What's up with Jan Ullrich dumping his long-time, supportive partner, Gaby, prior to Le Tour? Could he be taking a page straight from Lance's playbook? If Jan shows up in France with a female rock star on his arm, I'm putting my money on him for the win.
I just wanted to say I found Cipo's farewell ride and parting words exceptionally classy for a rider known for so much spectacle:
"Behind these last thousand meters of a career is my whole life. It's difficult to end my career, but everything comes to an end. The affection of the fans is my last victory."
This shows a great sense of perspective and reverence. And he spoke these words dressed head to toe in pink. Amazing
I always loved watching Cipo get up to full gallop at the end of a race. He was a monster in his prime and simply loved to win. His glam boy image, to me, only added to the sport: who else has attempted to rock out a gold leaf skinsuit in public while maintaining any air of masculinity?
Cipo, you will be missed. Today when I go out to ride, I will put a little extra pomade in my coiffure and perch my sunglasses on my head in honor of your many victories and your class.
New York, NY
Just wondering why cycling teams are named after their sponsors rather than a club or "the team", so to speak?

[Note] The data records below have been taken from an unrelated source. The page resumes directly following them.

(** The outcome of an execution. *)
Lemma execute_spec (host host' : H) (plan : TransitionPlan) (kind : HostTransactionKind)
    (r : result (TransitionExecutionError E) AppliedHostTransaction) :
  execute host plan kind = (host', r) →
  match r with
  | Ok applied =>
      view host' = exec_all (operations plan) (view host)
      ∧ rec_operation <$> ap_operations applied = omap exact_of (operations plan)
      ∧ ap_publication applied = publication_of (operations plan)
      ∧ ∀ host'' r', rollback_applied host' applied = (host'', r') →
          match r' with
          | Ok _ => view host'' = view host
          | Err e => rb_failures e ≠ [] ∧ restored (view host) host'' (rb_failures e)
          end
  | Err (InvalidPlan e) => host' = host ∧ validate_plan plan kind = Err e
  | Err (HostFailed f) => step_of (hf_operation (primary f)) ∈ operations plan
      ∧ restored (view host) host' (primary f :: rollback_failures f)
  end.
Proof.
  unfold execute. destruct (validate_plan plan kind) as [v|e] eqn:Hv; [|by intros [= <- <-]].
  apply validate_plan_Ok in Hv as [_ ->]. cbn [vh_operations vh_publication].
  destruct (execute_loop host kind _ [] []) as [h1 r1] eqn:Hl.
  pose proof (execute_loop_spec _ host kind [] [] (view host) h1 r1 eq_refl I eq_refl Hl) as Hs.
  destruct r1 as [records|f]; intros [= <- <-].
  - destruct Hs as (Hrec & Hview & Hrun & Hch). split_and!; [by rewrite exec_all_exact|done|done|].
    intros h2 r2 Hr. pose proof (rollback_applied_spec (view host) h1
      (mkAppliedHostTransaction kind records _) h2 r2 Hrun Hch Hr).
    destruct r2; [done|]. tauto.
  - destruct Hs as (_ & Hin & Hs). split; [by apply elem_of_exact|done].
Qed.

(** C24: Host transactions are all or nothing.  A plan that fails validation never reaches
    the host.  Otherwise either every operation of the plan is in effect, in a receipt that
    lists them in order, and rolling the receipt back restores the host as it was before;
    or an operation failed, its error is reported, and everything the transaction changed
    is restored except where an operation or its compensation failed, which the report
    names.  What had been there before the transaction is never taken away by
    compensation. *)
Theorem execute_atomic (host host' : H) (plan : TransitionPlan) (kind : HostTransactionKind)
    (r : result (TransitionExecutionError E) AppliedHostTransaction) :
  execute host plan kind = (host', r) →
  match r with
  | Ok applied =>
      view host' = exec_all (operations plan) (view host)
      ∧ rec_operation <$> ap_operations applied = omap exact_of (operations plan)
      ∧ ap_publication applied = publication_of (operations plan)
      ∧ ∀ host'' r', rollback_applied host' applied = (host'', r') →
          match r' with
          | Ok _ => view host'' = view host
          | Err e => rb_failures e ≠ [] ∧ restored (view host) host'' (rb_failures e)
          end
  | Err (InvalidPlan e) => host' = host ∧ validate_plan plan kind = Err e
  | Err (HostFailed f) => step_of (hf_operation (primary f)) ∈ operations plan
      ∧ restored (view host) host' (primary f :: rollback_failures f)
  end.
Proof. apply execute_spec. Qed.
End AdapterSpec.

(** ** The coordinator's plans on the host *)

Definition kind_of (p : Prepared) : HostTransactionKind :=
  match p with
  | PObservation _ => ObservationStage
  | PRehydration _ => AuthorityRehydration
  | PRelease _ => LeaseRelease
  | PRetirement _ => Retirement
  end.

Lemma kind_of_stage p : is_monotonic_stage (kind_of p) = stage_of p.
Proof. by destruct p. Qed.

(** An address is routed exactly for the tuples that are allowed at it. *)
Lemma access_ip logical keys t : t ∈ fw (access logical keys) → ct_ip t ∈ routes (access logical keys).
Proof.
  rewrite elem_of_access_fw, elem_of_access_routes. intros (k & Hk & Ht). exists k. split; [done|].
  unfold key_tuple in Ht. destruct (logical !! ck_logical k); [|done]. by injection Ht as <-.
Qed.

Lemma access_tuple logical keys ip : known logical keys → ip ∈ routes (access logical keys) →
  ∃ t, t ∈ fw (access logical keys) ∧ ct_ip t = ip.
Proof.
  intros Hkn. rewrite elem_of_access_routes. intros (k & Hk & <-). destruct (Hkn k Hk) as [st Hst].
  exists (LogicalEndpoint_tuple (spec st) (ck_ip k)). split; [|done].
  apply elem_of_access_fw. exists k. split; [done|]. unfold key_tuple. by rewrite Hst.
Qed.

Section PlanAdmissible.
Context (stage : bool) (c c' : EndpointCoordinator) (plan : TransitionPlan).
Hypothesis Hc : coord_ok c.
Hypothesis Hg : good_transition stage c c' plan.

Lemma plan_permitted op : op ∈ operations plan → permitted stage op = true.
Proof.
  destruct Hg as [_ _ Htt _ _ _ _ Hst _]. intros Hin. destruct stage; cbn [permitted].
  - destruct (access_mono (logical c) _ _ Hst) as [Hf Hr]. destruct op as [[t|t]|[ip|ip]|]; try done.
    + apply (tt_deny _ _ _ Htt) in Hin. set_solver.
    + apply (tt_remove _ _ _ Htt) in Hin. set_solver.
  - destruct Hst as [Hst Hp]. destruct (access_mono (logical c) _ _ Hst) as [Hf Hr].
    destruct op as [[t|t]|[ip|ip]|from to]; try done.
    + apply (tt_allow _ _ _ Htt) in Hin. set_solver.
    + apply (tt_add _ _ _ Htt) in Hin. set_solver.
    + apply not_true_iff_false in Hp. destruct Hp. apply existsb_elem. by eexists.
Qed.

(** A route step has a firewall step for its address. *)
Lemma plan_route_firewall op ip : op ∈ operations plan → route_ip op = Some ip →
  ∃ fop, fop ∈ operations plan ∧ firewall_ip fop = Some ip ∧ is_add fop = is_add op.
Proof.
  destruct Hg as [Hc' Hsp Htt _ _ _ _ _ _]. intros Hin Hip.
  assert (known (logical c) (dom (candidates c'))) as Hkn.
  { intros k Hk. destruct (co_known _ Hc' k Hk) as [st Hst].
    destruct (specs_lookup _ _ _ _ Hsp Hst) as (st' & Hst' & _). by eexists. }
  destruct op as [|[ip'|ip']|]; try done; injection Hip as ->.
  - apply (tt_add _ _ _ Htt) in Hin as [HB HA]. destruct (access_tuple _ _ _ Hkn HB) as (t & Ht & Hti).
    exists (Firewall (Allow t)). split_and!; [|by cbn; rewrite Hti|done].
    apply (tt_allow _ _ _ Htt). split; [done|]. intros HtA%access_ip. by rewrite Hti in HtA.
  - apply (tt_remove _ _ _ Htt) in Hin as [HA HB].
    destruct (access_tuple _ _ _ (co_known _ Hc) HA) as (t & Ht & Hti).
    exists (Firewall (Deny t)). split_and!; [|by cbn; rewrite Hti|done].
    apply (tt_deny _ _ _ Htt). split; [done|]. intros HtB%access_ip. by rewrite Hti in HtB.
Qed.

Lemma plan_publish_last pre from to post : operations plan = pre ++ PublishSnapshot from to :: post →
  post = [].
Proof.
  intros Heq. destruct post as [|op post]; [done|]. exfalso.
  assert (op ∈ operations plan) as Hin by (rewrite Heq; set_solver).
  pose proof (plan_permitted op Hin) as Hp. pose proof (gt_stage _ _ _ _ Hg) as Hst.
  destruct stage; cbn [permitted] in Hp.
  - destruct (is_add op) eqn:Ha.
    + destruct (wo_add _ (gt_order _ _ _ _ Hg) (pre ++ [PublishSnapshot from to]) op post) as [Hn _];
        [by rewrite Heq, <- app_assoc|done|]. rewrite existsb_app, orb_false_iff in Hn. by destruct Hn.
    + apply publish_is_publish in Hp as (from' & to' & ->).
      destruct (gt_marker _ _ _ _ Hg _ _ Hin) as (-> & -> & _).
      destruct (gt_marker _ _ _ _ Hg from to) as (-> & -> & _); [rewrite Heq; set_solver|].
      pose proof (tt_nodup _ _ _ (gt_takes _ _ _ _ Hg)) as Hnd. rewrite Heq in Hnd.
      apply NoDup_app in Hnd as (_ & _ & [Hn _]%NoDup_cons). set_solver.
  - destruct Hst as [_ Hst]. rewrite Heq, existsb_app in Hst. cbn in Hst. by rewrite orb_true_r in Hst.
Qed.

Lemma plan_firewall_first pre op post : operations plan = pre ++ op :: post → is_firewall op = true →
  existsb is_route pre = false.
Proof.
  intros Heq Hf. pose proof (gt_order _ _ _ _ Hg) as Hwo. apply not_true_iff_false.
  intros (x & Hx & Hrx)%existsb_elem.
  assert (permitted stage op = true) as Hop by (apply plan_permitted; rewrite Heq; set_solver).
  assert (permitted stage x = true) as Hxp by (apply plan_permitted; rewrite Heq; set_solver).
  destruct op as [[t|t]| |]; try done; destruct x as [|[ip|ip]|]; try done; destruct stage; try done.
  - pose proof (wo_allow _ Hwo _ _ _ Heq) as Hn. apply not_true_iff_false in Hn.
    apply Hn, existsb_elem. by eexists.
  - pose proof (wo_deny _ Hwo _ _ _ Heq) as Hn. apply not_true_iff_false in Hn.
    apply Hn, existsb_elem. by eexists.
Qed.

Lemma plan_admissible : (stage = true → generation (snapshot c) + 1 < 2 ^ 64) → admissible stage plan.
Proof.
  intros Hgen. split.
  - apply plan_permitted.
  - apply Hg.
  - intros pre from to post Heq.
    destruct (gt_marker _ _ _ _ Hg from to) as (-> & Hto & Hnext); [rewrite Heq; set_solver|].
    split_and!; [by eapply plan_publish_last|by rewrite (gt_snapshot _ _ _ _ Hg)|].
    rewrite Hnext. pose proof (gt_stage _ _ _ _ Hg) as Hst. destruct stage.
    + unfold u64_saturating_add. specialize (Hgen eq_refl). lia.
    + destruct Hst as [_ Hst]. rewrite Heq, existsb_app in Hst. cbn in Hst. by rewrite orb_true_r in Hst.
  - apply plan_firewall_first.
  - intros pre op post ip Heq Hip.
    destruct (plan_route_firewall op ip) as (fop & Hin & Hf & _); [rewrite Heq; set_solver|done|].
    exists fop. split; [|done]. rewrite Heq in Hin. apply elem_of_app in Hin as [?|Hin]; [done|].
    apply elem_of_cons in Hin as [->|(p1 & p2 & ->)%list_elem_of_split]; [by destruct op as [[]|[]|]|].
    rewrite (app_assoc pre (op :: p1) (fop :: p2) : pre ++ op :: p1 ++ fop :: p2 = _) in Heq.
    assert (existsb is_route (pre ++ op :: p1) = false) as Hn.
    { eapply plan_firewall_first; [exact Heq|]. by destruct fop as [[]|[]|]. }
    rewrite existsb_app in Hn. cbn in Hn. by destruct op; rewrite ?orb_true_r in Hn.
  - intros Hst Hne. destruct (operations plan) as [|op post] eqn:Heq; [done|].
    pose proof (plan_permitted op) as Hp. rewrite Heq, Hst in Hp. specialize (Hp ltac:(by left)).
    cbn in Hp. destruct (is_add op) eqn:Ha; [|cbn in *; by rewrite Hp].
    destruct (wo_add _ (gt_order _ _ _ _ Hg) [] op post Heq Ha) as [_ Hpost]. cbn. by rewrite Hpost, orb_true_r.
Qed.
End PlanAdmissible.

For example, Manchester United Football Club is called Manchester United Football Club, and not whatever their current sponsors are called. Some teams seem to have had names; for example, ONCE being named after a charity for blind people (I think), but being sponsored by Deutsch Bank. The teams are obviously teams, as you can follow the history of a team; for example, Motorola becoming USPS and then becoming Discovery, and ONCE becoming Liberty-Wurth - but to the outside observer there is no connection.

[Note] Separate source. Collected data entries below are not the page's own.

(* ===== verification/EndpointPolicy.v ===== *)
(** * Live endpoints: from the signed plan to the dialer

    Models [shadowpipe-core/src/endpoint_policy.rs] and the pin set [ServerPins] of
    [shadowpipe-core/src/session.rs]: the endpoints of a verified plan are grouped by what
    authenticates them, each group becomes one logical endpoint with compact identifiers cut
    from SHA-256 digests, and a registry releases the authentication material for a dial
    candidate after checking it against its group.  The theorems join the signed policy of
    [PolicyPlan] to the coordinator of [Endpoint]: whatever a resolver answers, what the
    dialer gets is one endpoint of the signed policy, address, name, keys and pins
    together. *)

From S2P Require Import Prelude Minicbor PolicySchema PolicyCbor PolicyCose PolicyPlan PolicyVerify.
From S2P Require Import EndpointPlan Endpoint EndpointSystem.

(** ** Runtime pins *)

Definition MAX_SERVER_PINS : Z := 3.

Record ServerPins := mkServerPins { sp_slots : list bytes; sp_len : Z }.

(** The loop over the pins: none occurs among those before it. *)
Fixpoint has_duplicate_pin (before pins : list bytes) : bool :=
  match pins with
  | [] => false
  | pin :: pins => existsb (λ existing, ct_eq existing pin) before || has_duplicate_pin (before ++ [pin]) pins
  end.

Definition ServerPins_new (pins : list bytes) : result EndpointError ServerPins :=
  if bool_decide (pins = []) || (MAX_SERVER_PINS <? len pins) then Err Refused else
  if has_duplicate_pin [] pins then Err Refused else
  Ok (mkServerPins (pins ++ replicate (Z.to_nat MAX_SERVER_PINS - length pins) (zero_array 32))
        (len pins)).

Definition ServerPins_as_slice (p : ServerPins) : list bytes := take (Z.to_nat (sp_len p)) (sp_slots p).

This question came to mind when reading about the Pro Tour and teams being a part of the tour for four years without relegation for bad team performance. The reason given for this was that it would give sponsors a guaranteed amount of time in the Pro Tour. Anyway, was there a time when there were real teams in cycling rather than a bunch of cyclists paid to ride by a company, and how did it change?

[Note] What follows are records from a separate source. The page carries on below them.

(* ===== verification/EndpointDns.v ===== *)
(** * Live endpoints: the DNS resolver

    Models [shadowpipe-core/src/endpoint_dns.rs]: the query builder, the bounded parser of
    answers with name decompression and the CNAME chain, and the exchange over UDP with its
    TCP retry; and the conversion of an answer to an observation
    ([From<ParsedDnsAnswer>] in [endpoint.rs]).  A packet is a byte string and a [usize] an
    integer; an index outside the packet would panic and is the error [DnsPanicked], and
    the loop of [parse_name] has fuel with the error [DnsOutOfFuel] of its own: the
    theorems show that neither occurs, whatever arrives.  The sockets are their outcome:
    what was sent and received, an I/O error, or a deadline that passed. *)

From S2P Require Import Prelude PolicyVerify EndpointPlan Endpoint EndpointSystem.

(** ** Errors and configuration *)

Inductive TcpFrameSection := LengthPrefix | Body.

Inductive EndpointDnsError :=
| Configuration
| InvalidQueryName
| DnsIo
| DnsTimeout
| TransactionMismatch (expected actual : Z)
| QuestionMismatch
| TcpFallbackRequired
| ShortTcpFrame (section : TcpFrameSection) (expected received : Z)
| TcpFrameTooLarge (declared maximum : Z)
| Malformed
| DnsPanicked
| DnsOutOfFuel.

Definition DNS_HEADER_LEN : Z := 12.
Definition QTYPE_A : Z := 1.
Definition QTYPE_CNAME : Z := 5.
Definition QTYPE_SOA : Z := 6.
Definition QCLASS_IN : Z := 1.
Definition FLAG_QR : Z := 0x8000.
Definition FLAG_TC : Z := 0x0200.
Definition FLAG_RD : Z := 0x0100.
Definition RCODE_MASK : Z := 0x000f.
Definition MAX_POINTER_HOPS : Z := 32.

(** Durations are in nanoseconds. *)
Record EndpointDnsConfig := mkEndpointDnsConfig {
  timeout : Z;
  tcp_connect_timeout : Z;
  tcp_write_timeout : Z;
  tcp_read_timeout : Z;
  max_packet_size : Z;
  max_resource_records : Z;
  max_cname_depth : Z;
  max_addresses : Z;
  default_negative_ttl_secs : Z;
}.

Definition EndpointDnsConfig_default : EndpointDnsConfig :=
  mkEndpointDnsConfig 3000000000 3000000000 3000000000 3000000000 4096 64 8 16 30.

Definition config_validate (c : EndpointDnsConfig) : result EndpointDnsError () :=
  if (timeout c =? 0) || (tcp_connect_timeout c =? 0) || (tcp_write_timeout c =? 0)
     || (tcp_read_timeout c =? 0) then Err Configuration else
  if negb ((512 <=? max_packet_size c) && (max_packet_size c <=? 65535)) then Err Configuration else
  if (max_resource_records c =? 0) || (max_cname_depth c =? 0) || (max_addresses c =? 0)
  then Err Configuration else
  Ok ().

Record ParsedARecord := mkParsedARecord { pa_ip : Z; pa_ttl_secs : Z }.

Eki is definitely out of this year's TdF, but could be back in time for the Vuelta. His chance at equalling the record for consecutive Tours is now lost, but I'm wondering...what's the record for most years with at least one major tour completed?
Peachtree City, Georgia - Home of the world's highest springtime (...ah, ah,
ah... chooo!) pollen count
We have a suggestion for Mr. Ekimov in regards to his rehabilitation and recovery. Clearly, he is a favourite with American crowds and with the Tour de Georgia supporters. Eki, come back to Georgia and train on Brasstown Bald and surrounding vicinities! At least you can be fairly certain that all the potholes on OUR roads were filled in preparation for the Tour de Georgia. The roads of North Georgia are still full of cycling enthusiasts who were inspired by you and the other great riders of the tour, so you will not be lonely. Nevertheless, the general public in the United States is less familiar with cycling as a sport than Europe, so you can train in relative peace and anonymity.
The hail and snow of last month are a distant memory, and the trout fishing is great this time of year. We may not have the great sites of Rome or St. Petersburg, but in the summer the roadside apple cider and boiled peanut stands are great for hydration or a quick shot of protein. Besides, where else can you cycle and encounter such great names as Hogpen Gap, Booger Holler, Jot-em-down Road, and Blood Mountain? So, what do you say? Eki, are you there?
Seriously, we wish you the best. Your fans are all hoping to see you back racing again soon. Never lose that great smile!